Role of Na+/Ca2+ exchange in endothelin-1-induced increases in Ca2+ transient and contractility in rabbit ventricular myocytes: pharmacological analysis with KB-R7943.

1. The effects of endothelin-1 (ET-1) on intracellular Ca2+ ion level and cell contraction were simultaneously investigated in rabbit ventricular cardiac myocytes loaded with indo-1/A1. The role of Na+/Ca2+ exchange in ET-1-induced positive inotropic effect (PIE) was examined by using KB-R7943 (2-[2-[4-(4-nitrobenzyloxy)phenyl]ethyl]isothiourea methanesulphonate), a selective inhibitor of reverse mode Na+/Ca2+ exchange. 2. ET-1 at 0.3 pM - 1 nM increased cell contraction and Ca2+ transient (CaT) with EC50 values of 2.9 pM and 1.2 pM, respectively, and the increase in amplitude of CaT was much smaller relative to the PIE: ET-1 at 1 nM increased peak cell shortening by 237%, while it increased peak CaT by 167%. For a given level of PIE, ET-1-induced increase in CaT was much smaller than that induced by elevation of [Ca2+]o and by isoprenaline.
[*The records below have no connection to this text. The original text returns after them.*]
(** Past 2^53 no new entry has an id above the others: the two entries
    inserted carry one and the same id, that of the entry that was
    there. *)
Example new_ids_tie_past_two53 :
  merge false sampleClock bigCorpus sampleArticles = Ok (bigMerged, 2%nat)
  /\ skipn 2 bigMerged = bigCorpus
  /\ map Entry.id (firstn 2 bigMerged)
     = [Some (JStr (js "9007199254740992")); Some (JStr (js "9007199254740992"))]
  /\ map Entry.id bigCorpus = [Some (JStr (js "9007199254740992"))]
  /\ idsOf bigMerged
     = Ok [Fin 9007199254740992; Fin 9007199254740992; Fin 9007199254740992].
Proof.
  split; [exact big_merge|]. vm_compute. repeat split.
Qed.

(** ** The steps of a run *)

Lemma mapM_scoutSource (w : World) (l : list Source) (st : RunState) :
  mapM (scoutSource w) l st
  = (Ok (map (yield w) l), mkState (file st) (log st ++ map FetchSource l)).
Proof.
  revert st; induction l as [|s l IH]; intros [f lg].
  - simpl. unfold ret. now rewrite app_nil_r.
  - cbn [mapM map]. unfold bind at 1.
    assert (E : scoutSource w s (mkState f lg)
                = (Ok (yield w s), mkState f (lg ++ [FetchSource s]))).
    { unfold scoutSource, yield, bind, emit, ret. simpl.
      destruct (adapter w s); reflexivity. }
    rewrite E. unfold bind at 1. rewrite IH. unfold ret. simpl.
    now rewrite <- app_assoc.
Qed.

Lemma fetchAll_form (w : World) (st : RunState) :
  fetchAll w st
  = (Ok (concat (map (yield w) sources)),
     mkState (file st) (log st ++ map FetchSource sources)).
Proof.
  unfold fetchAll, bind. rewrite mapM_scoutSource. reflexivity.
Qed.

Lemma forEach_firstn {A} (f : A -> result unit) (n : nat) (l : list A) :
  forEach f l = Ok tt -> forEach f (firstn n l) = Ok tt.
Proof.
  revert n; induction l as [|x r IH]; intros [|n] H; try reflexivity.
  cbn [firstn forEach] in *. destruct (f x) as [[]|]; [|discriminate].
  now apply IH.
Qed.

(** The summarizer on candidates it can render. *)
Lemma summarize_form (w : World) (items : list Item.t) (st : RunState) :
  forEach printable (firstn MAX_ARTICLES_PER_BATCH items) = Ok tt ->
  summarizeWithClaude w items st
  = (summarizeResult w, mkState (file st) (log st ++ requests w items)).
Proof.
  intros P. destruct st as [f lg].
  unfold summarizeWithClaude, summarizeResult, requests, slice0.
  split_key w; try (unfold throw; simpl; now rewrite app_nil_r).
  unfold bind, emit, throw, lift. rewrite P. simpl.
  destruct (service w) as [|[|] status body]; reflexivity.
Qed.

(** The summarizer on any candidates: it fails before the request on
    candidates it cannot render. *)
Lemma summarize_cases (w : World) (items : list Item.t) (st : RunState) :
  summarizeWithClaude w items st
  = (summarizeResult w, mkState (file st) (log st ++ requests w items))
  \/ (exists e, summarizeWithClaude w items st = (Throw e, st)).
Proof.
  destruct (forEach printable (firstn MAX_ARTICLES_PER_BATCH items))
    as [[]|e] eqn:P; [left; now apply summarize_form|].
  unfold summarizeWithClaude, slice0.
  split_key w; try (right; eexists; reflexivity).
  right. exists e. unfold bind, lift. now rewrite P.
Qed.

Lemma mergeAndWrite_form (w : World) (auto : bool) (existing : json)
  (articles : json) (st : RunState) :
  mergeAndWrite w auto existing articles st
  = persist (mergeResult w auto existing articles) st.
Proof.
  unfold mergeAndWrite, mergeResult, persist, bind, lift, writeCorpus, bindR.
  destruct (asArray existing) as [entries|e]; [|reflexivity].
  destruct (iterate articles) as [list|e]; [|reflexivity].
  destruct (merge auto (hebrewDate w) entries list) as [[c k]|e]; [|reflexivity].
  simpl. destruct (diskWritable w); reflexivity.
Qed.

Lemma loadExisting_form (st : RunState) :
  loadExisting st = (Ok (existingOf (file st)), st).
Proof. unfold loadExisting, existingOf. destruct (file st); reflexivity. Qed.

(** A run on the scouting path. *)
Lemma run_scout (w : World) :
  applyMode w = false \/ articlesJson w = None ->
  run w =
  match lengthText (existingOf (disk w)) with
  | Throw e => (Throw e, mkState (disk w) [])
  | Ok _ =>
      match filtered w with
      | Throw e => (Throw e, fetched w)
      | Ok [] => (Ok tt, fetched w)
      | Ok items =>
          match forEach printable items with
          | Throw e => (Throw e, fetched w)
          | Ok _ =>
              if autoMode w then
                match summarizeResult w with
                | Throw e =>
                    (Throw e,
                     mkState (disk w) (log (fetched w) ++ requests w items))
                | Ok summarized =>
                    persist (mergeResult w true (existingOf (disk w)) summarized)
                            (mkState (disk w)
                                     (log (fetched w) ++ requests w items))
                end
              else (Ok tt, fetched w)
          end
      end
  end.
Proof.
  intros Hpath.
  assert (E : run w
              = (existing <- loadExisting ;;
                 lift (lengthText existing) ;;;
                 allItems <- fetchAll w ;;
                 newItems <- lift (freshItems existing allItems) ;;
                 match newItems with
                 | [] => ret tt
                 | _ :: _ =>
                     lift (forEach printable newItems) ;;;
                     if autoMode w then
                       summarized <- summarizeWithClaude w newItems ;;
                       mergeAndWrite w true existing summarized
                     else ret tt
                 end) (mkState (disk w) [])).
  { unfold run, main.
    destruct (applyMode w); destruct (articlesJson w);
      try reflexivity; destruct Hpath; discriminate. }
  rewrite E. clear E.
  unfold bind at 1. rewrite loadExisting_form. cbn [file].
  unfold bind at 1. unfold lift at 1.
  destruct (lengthText (existingOf (disk w))) as [s|e]; [|reflexivity].
  unfold bind at 1. rewrite fetchAll_form. cbn [file log app].
  unfold bind at 1. unfold lift at 1. fold (filtered w). fold (fetched w).
  destruct (filtered w) as [[|i r]|e]; try reflexivity.
  unfold bind at 1. unfold lift at 1.
  destruct (forEach printable (i :: r)) as [[]|e] eqn:P; [|reflexivity].
  destruct (autoMode w); [|reflexivity].
  unfold bind. rewrite summarize_form by now apply forEach_firstn.
  destruct (summarizeResult w); [|reflexivity].
  rewrite mergeAndWrite_form. reflexivity.
Qed.

(** A run on the manual-injection path. *)
Lemma run_apply (w : World) (arg : jsstring) :
  applyMode w = true -> articlesJson w = Some arg ->
  run w =
  match JSON_parse (skipn (length (js "--articles=")) arg) with
  | None => (Throw SyntaxError, mkState (disk w) [])
  | Some newArticles =>
      persist (mergeResult w false (existingOf (disk w)) newArticles)
              (mkState (disk w) [])
  end.
Proof.
  intros Ha Hj. unfold run, main. rewrite Ha, Hj.
  destruct (JSON_parse _); [|reflexivity].
  unfold bind. rewrite loadExisting_form, mergeAndWrite_form. reflexivity.
Qed.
Therefore, ET-1 shifted the relationship between peak CaT and cell shortening to the left relative to the relationship for increase in [Ca2+]o, an indication that ET-1 increased myofibrillar Ca2+ sensitivity. 3. KB-R7943 at 0.1 microM and higher inhibited contraction and CaT induced by 0.1 nM ET-1 and at 0.3 microM it abolished the increase in CaT while inhibiting the PIE by 48.1%. Over concentration range of 0.1-0.3 microM, KB-R7943 neither inhibited baseline contraction and CaT nor the isoprenaline-induced response, although at 1 microM and higher it had a significant inhibitory action on these responses. 4. These results indicate that in rabbit ventricular myocytes both increases in CaT and myofibrillar Ca2+ sensitivity contribute to the ET-induced PIE, and the activation of reverse mode Na+/Ca2+ exchange may play a crucial role in increase in CaT induced by ET-1 in rabbit ventricular cardiac myocytes.